Go through the records and copy each line where the word "fastnotm" occurs.

:::

(* ===== verification/Tm.v ===== *)
(** Metatables, [VM/src/ltm.cpp], and the errors of [VM/src/ldebug.cpp] that
    name operand types.

    The objects an operation looks at are read through a [heap]: their
    metatables, the string-keyed part of a table ([luaH_getstr]), its length
    ([luaH_getn]), the kind of a closure.  The one thing the modelled code
    writes is the absence cache of a table, [tmcache], a byte with one bit per
    event up to [TM_EQ]. *)
From stdpp Require Import gmap.
From S2P Require Import Prelude Word Double LuaApi.
Open Scope Z_scope.

Inductive TMS :=
  | TM_INDEX | TM_NEWINDEX | TM_MODE | TM_NAMECALL | TM_CALL | TM_ITER | TM_LEN
  | TM_EQ
  | TM_ADD | TM_SUB | TM_MUL | TM_DIV | TM_IDIV | TM_MOD | TM_POW | TM_UNM
  | TM_LT | TM_LE | TM_CONCAT | TM_TYPE | TM_METATABLE.

#[export] Instance TMS_eq_dec : EqDecision TMS.
Proof. solve_decision. Defined.

(** The value of the enumerator. *)
Definition tm_index (e : TMS) : Z :=
  match e with
  | TM_INDEX => 0 | TM_NEWINDEX => 1 | TM_MODE => 2 | TM_NAMECALL => 3
  | TM_CALL => 4 | TM_ITER => 5 | TM_LEN => 6 | TM_EQ => 7
  | TM_ADD => 8 | TM_SUB => 9 | TM_MUL => 10 | TM_DIV => 11 | TM_IDIV => 12
  | TM_MOD => 13 | TM_POW => 14 | TM_UNM => 15
  | TM_LT => 16 | TM_LE => 17 | TM_CONCAT => 18 | TM_TYPE => 19
  | TM_METATABLE => 20
  end.

Definition luaT_eventname (e : TMS) : string :=
  match e with
  | TM_INDEX => "__index" | TM_NEWINDEX => "__newindex" | TM_MODE => "__mode"
  | TM_NAMECALL => "__namecall" | TM_CALL => "__call" | TM_ITER => "__iter"
  | TM_LEN => "__len" | TM_EQ => "__eq"
  | TM_ADD => "__add" | TM_SUB => "__sub" | TM_MUL => "__mul"
  | TM_DIV => "__div" | TM_IDIV => "__idiv" | TM_MOD => "__mod"
  | TM_POW => "__pow" | TM_UNM => "__unm"
  | TM_LT => "__lt" | TM_LE => "__le" | TM_CONCAT => "__concat"
  | TM_TYPE => "__type" | TM_METATABLE => "__metatable"
  end.

(** Names by [ttype], in the build whose vectors hold floats. *)
Definition luaT_typenames : list string :=
  ["nil"; "boolean"; "userdata"; "number"; "integer"; "vector"; "string";
   "table"; "function"; "userdata"; "thread"; "buffer"; "class"; "object"].

(** What the modelled code reads of the objects and of [global_State]; objects
    and tables are named by their addresses, [None] is a null pointer. *)
Record heap := {
  tab_metatable : Z -> option Z;
  tab_getstr : Z -> string -> TValue;
  tab_getn : Z -> Z;
  ud_metatable : Z -> option Z;
  ud_tag : Z -> Z;
  class_metatable : Z -> option Z;
  class_instancemetatable : Z -> option Z;
  obj_lclass : Z -> Z;
  fn_isC : Z -> bool;
  global_mt : Z -> option Z;
  lightuserdataname : Z -> option (list Z);
  tab_tmcache : gmap Z Z;
}.

Definition set_tmcache (h : heap) (c : gmap Z Z) : heap :=
  {| tab_metatable := tab_metatable h; tab_getstr := tab_getstr h;
     tab_getn := tab_getn h; ud_metatable := ud_metatable h;
     ud_tag := ud_tag h; class_metatable := class_metatable h;
     class_instancemetatable := class_instancemetatable h;
     obj_lclass := obj_lclass h; fn_isC := fn_isC h; global_mt := global_mt h;
     lightuserdataname := lightuserdataname h; tab_tmcache := c |}.

(** [events->tmcache]; a table is created with an empty cache. *)
Definition tmcache (h : heap) (t : Z) : Z := default 0 (tab_tmcache h !! t).

(** [luaT_gettm]; [None] is [NULL]. *)
Definition luaT_gettm (h : heap) (events : Z) (event : TMS) : heap * option TValue :=
  let tm := tab_getstr h events (luaT_eventname event) in
  match tm with
  | LNil =>
      (set_tmcache h (<[events := u8 (Z.lor (tmcache h events)
                                            (u8 (Z.shiftl 1 (tm_index event))))]>
                        (tab_tmcache h)), None)
  | _ => (h, Some tm)
  end.

(** [fasttm] and [fastnotm] *)
Definition fasttm (h : heap) (et : option Z) (e : TMS) : heap * option TValue :=
  match et with
  | None => (h, None)
  | Some t =>
      if negb (Z.land (tmcache h t) (Z.shiftl 1 (tm_index e)) =? 0) then (h, None)
      else luaT_gettm h t e
  end.

Definition fastnotm (h : heap) (et : option Z) (e : TMS) : bool :=
  match et with
  | None => true
  | Some t => negb (Z.land (tmcache h t) (Z.shiftl 1 (tm_index e)) =? 0)
  end.

(** [invalidateTMcache], run by every assignment of a string key. *)
Definition invalidateTMcache (h : heap) (t : Z) : heap :=
  set_tmcache h (<[t := 0]> (tab_tmcache h)).

(** The metatable that [luaT_gettmbyobj] selects. *)
Definition mt_of (h : heap) (o : TValue) : option Z :=
  match o with
  | LTable t => tab_metatable h t
  | LUserdata u => ud_metatable h u
  | LClass c => class_metatable h c
  | LObject i => class_instancemetatable h (obj_lclass h i)
  | _ => global_mt h (ttype o)
  end.

Definition luaT_gettmbyobj (h : heap) (o : TValue) (event : TMS) : TValue :=
  match mt_of h o with
  | Some mt => tab_getstr h mt (luaT_eventname event)
  | None => LNil
  end.

(** * Type names and errors *)

Definition UTAG_PROXY : Z := 129.
Definition LUA_LUTAG_LIMIT : Z := 128.

(** The text that [%s] prints of a string: its bytes up to the first NUL. *)
Fixpoint c_string (s : list Z) : string :=
  match s with
  | [] => EmptyString
  | c :: s' => if c =? 0 then EmptyString
               else String (Ascii.ascii_of_N (Z.to_N c)) (c_string s')
  end.

Definition ttname (o : TValue) : list Z :=
  chars (default EmptyString (luaT_typenames !! Z.to_nat (ttype o))).

Definition luaT_objtypenamestr (h : heap) (o : TValue) : list Z :=
  let global_name :=
    match global_mt h (ttype o) with
    | Some mt =>
        match tab_getstr h mt (luaT_eventname TM_TYPE) with
        | LString s => s
        | _ => ttname o
        end
    | None => ttname o
    end in
  match o with
  | LUserdata u =>
      match ud_metatable h u with
      | Some mt =>
          if ud_tag h u =? UTAG_PROXY then global_name
          else match tab_getstr h mt (luaT_eventname TM_TYPE) with
               | LString s => s
               | _ => ttname o
               end
      | None => global_name
      end
  | LLightUserdata p tag =>
      if u32 tag <? LUA_LUTAG_LIMIT then
        match lightuserdataname h tag with
        | Some s => s
        | None => global_name
        end
      else global_name
  | _ => global_name
  end.

(** [luaT_objtypename] is [getstr] of the name: [%s] prints it as [c_string]
    does, and two names are the same pointer when the interned strings are
    equal. *)
Definition luaT_objtypename (h : heap) (o : TValue) : list Z := luaT_objtypenamestr h o.

(** [s + 2] on a C string. *)
Definition skip2 (s : string) : string := substring 2 (String.length s - 2) s.

Definition luaG_aritherror {A} (h : heap) (p1 p2 : TValue) (op : TMS) : outcome A :=
  let t1 := luaT_objtypename h p1 in
  let t2 := luaT_objtypename h p2 in
  let opname := skip2 (luaT_eventname op) in
  if bool_decide (t1 = t2)
  then luaL_error ("attempt to perform arithmetic (" +:+ opname +:+ ") on " +:+ c_string t1)
  else luaL_error ("attempt to perform arithmetic (" +:+ opname +:+ ") on " +:+ c_string t1
                   +:+ " and " +:+ c_string t2).

Definition luaG_ordererror {A} (h : heap) (p1 p2 : TValue) (op : TMS) : outcome A :=
  let t1 := luaT_objtypename h p1 in
  let t2 := luaT_objtypename h p2 in
  let opname := match op with TM_LT => "<" | TM_LE => "<=" | _ => "==" end in
  luaL_error ("attempt to compare " +:+ c_string t1 +:+ " " +:+ opname +:+ " " +:+ c_string t2).

Definition luaG_typeerror {A} (h : heap) (o : TValue) (opname : string) : outcome A :=
  luaL_error ("attempt to " +:+ opname +:+ " a " +:+ c_string (luaT_objtypename h o) +:+ " value").

(** * What an operation does with its operands

    An operation yields a value, or calls a metamethod on some arguments and
    makes its value of the first result of the call ([nil] without one). *)
Inductive action (A : Type) :=
  | Done (a : A)
  | CallTM (f : TValue) (args : list TValue) (k : TValue -> A).
Arguments Done {_} _.
Arguments CallTM {_} _ _ _.

Definition ttisfunction (v : TValue) : bool :=
  match v with LFunction _ => true | _ => false end.

(** [ttisfunction(fn) && clvalue(fn)->isC] *)
Definition isCfunction (h : heap) (fn : TValue) : bool :=
  match fn with LFunction f => fn_isC h f | _ => false end.

Definition ttisnil (v : TValue) : bool :=
  match v with LNil => true | _ => false end.

(** * The cache

    A bit of the cache is set only when the metamethod is absent. *)
Definition fast_event (e : TMS) : Prop := tm_index e <= 7.

Definition cache_ok (h : heap) : Prop :=
  forall t e, fast_event e ->
    Z.testbit (tmcache h t) (tm_index e) = true ->
    tab_getstr h t (luaT_eventname e) = LNil.

(** What [fasttm] promises: the metamethod, [NULL] when there is none. *)
Definition gettm_spec (h : heap) (et : option Z) (e : TMS) : option TValue :=
  match et with
  | None => None
  | Some t => match tab_getstr h t (luaT_eventname e) with LNil => None | v => Some v end
  end.

Lemma land_shiftl_1 c i : 0 <= i -> (Z.land c (Z.shiftl 1 i) =? 0) = negb (Z.testbit c i).
Proof.
  intros Hi. rewrite Z.shiftl_1_l. destruct (Z.testbit c i) eqn:E.
  - apply Z.eqb_neq. intros H0. assert (Hb : Z.testbit (Z.land c (2 ^ i)) i = true).
    { by rewrite Z.land_spec, E, Z.pow2_bits_true. }
    by rewrite H0, Z.bits_0 in Hb.
  - apply Z.eqb_eq, Z.bits_inj'. intros n Hn.
    rewrite Z.land_spec, Z.pow2_bits_eqb, Z.bits_0 by done.
    destruct (Z.eqb_spec i n) as [<-|]; [by rewrite E|by rewrite andb_false_r].
Qed.

Lemma tm_index_nonneg e : 0 <= tm_index e.
Proof. by destruct e. Qed.

Lemma tm_index_inj : Inj (=) (=) tm_index.
Proof. intros [] []; done. Qed.

(** The byte kept by the cache: the old bits and the new one. *)
Lemma tmcache_bit c e n :
  fast_event e -> 0 <= n <= 7 ->
  Z.testbit (u8 (Z.lor c (u8 (Z.shiftl 1 (tm_index e))))) n
  = Z.testbit c n || (n =? tm_index e).
Proof.
  intros He Hn. unfold fast_event in He. pose proof (tm_index_nonneg e).
  unfold u8, cast_u. rewrite Z.mod_pow2_bits_low by lia.
  rewrite Z.lor_spec, Z.mod_pow2_bits_low, Z.shiftl_1_l, Z.pow2_bits_eqb by lia.
  by rewrite Z.eqb_sym.
Qed.

Lemma tmcache_set h c t : tmcache (set_tmcache h c) t = default 0 (c !! t).
Proof. done. Qed.

Lemma set_tmcache_id h : set_tmcache h (tab_tmcache h) = h.
Proof. by destruct h. Qed.

Section Cache.
Context (h : heap) (Hok : cache_ok h).

Lemma luaT_gettm_ok t e : fast_event e -> cache_ok (luaT_gettm h t e).1.
Proof.
  intros He. unfold luaT_gettm. destruct (tab_getstr h t _) eqn:E; try done.
  intros t' e' He'. cbn [fst]. rewrite tmcache_set. cbn [tab_getstr set_tmcache].
  destruct (decide (t = t')) as [<-|Hne]; [rewrite lookup_insert_eq|rewrite lookup_insert_ne by done].
  - cbn. rewrite tmcache_bit by first [done | split; [apply tm_index_nonneg|exact He']].
    intros [Hb|Hb%Z.eqb_eq]%orb_prop; [by apply Hok|].
    apply tm_index_inj in Hb. by subst e'.
  - by apply Hok.
Qed.

Lemma fasttm_ok et e : fast_event e -> cache_ok (fasttm h et e).1.
Proof.
  intros He. unfold fasttm. destruct et as [t|]; [|done].
  case_match; [done|]. by apply luaT_gettm_ok.
Qed.

Lemma fasttm_spec et e : fast_event e -> (fasttm h et e).2 = gettm_spec h et e.
Proof.
  intros He. unfold fasttm, gettm_spec. destruct et as [t|]; [|done].
  rewrite land_shiftl_1, negb_involutive by apply tm_index_nonneg.
  destruct (Z.testbit _ _) eqn:E.
  - by rewrite (Hok t e He E).
  - unfold luaT_gettm. by destruct (tab_getstr h t _).
Qed.

Lemma invalidateTMcache_ok t : cache_ok (invalidateTMcache h t).
Proof.
  intros t' e' He'. unfold invalidateTMcache. rewrite tmcache_set. cbn [tab_getstr set_tmcache].
  destruct (decide (t = t')) as [<-|Hne]; [rewrite lookup_insert_eq|rewrite lookup_insert_ne by done].
  - cbn. by rewrite Z.bits_0.
  - by apply Hok.
Qed.
End Cache.

(** [fasttm] changes nothing but the cache, and nothing at all when it finds a
    metamethod. *)
Lemma fasttm_heap h et e : exists c, (fasttm h et e).1 = set_tmcache h c.
Proof.
  assert (exists c, h = set_tmcache h c) as Hid.
  { exists (tab_tmcache h). by rewrite set_tmcache_id. }
  unfold fasttm, luaT_gettm. destruct et; [|done]. case_match; [done|].
  destruct (tab_getstr h z _); cbn [fst]; eauto.
Qed.

Lemma fasttm_Some h et e h' v : fasttm h et e = (h', Some v) -> h' = h.
Proof.
  unfold fasttm, luaT_gettm. destruct et; [|done]. case_match; [done|].
  destruct (tab_getstr h z _); naive_solver.
Qed.

Lemma gettm_spec_cache h c et e : gettm_spec (set_tmcache h c) et e = gettm_spec h et e.
Proof. done. Qed.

:::

Completed task —
(** [fasttm] and [fastnotm] *)
Definition fastnotm (h : heap) (et : option Z) (e : TMS) : bool :=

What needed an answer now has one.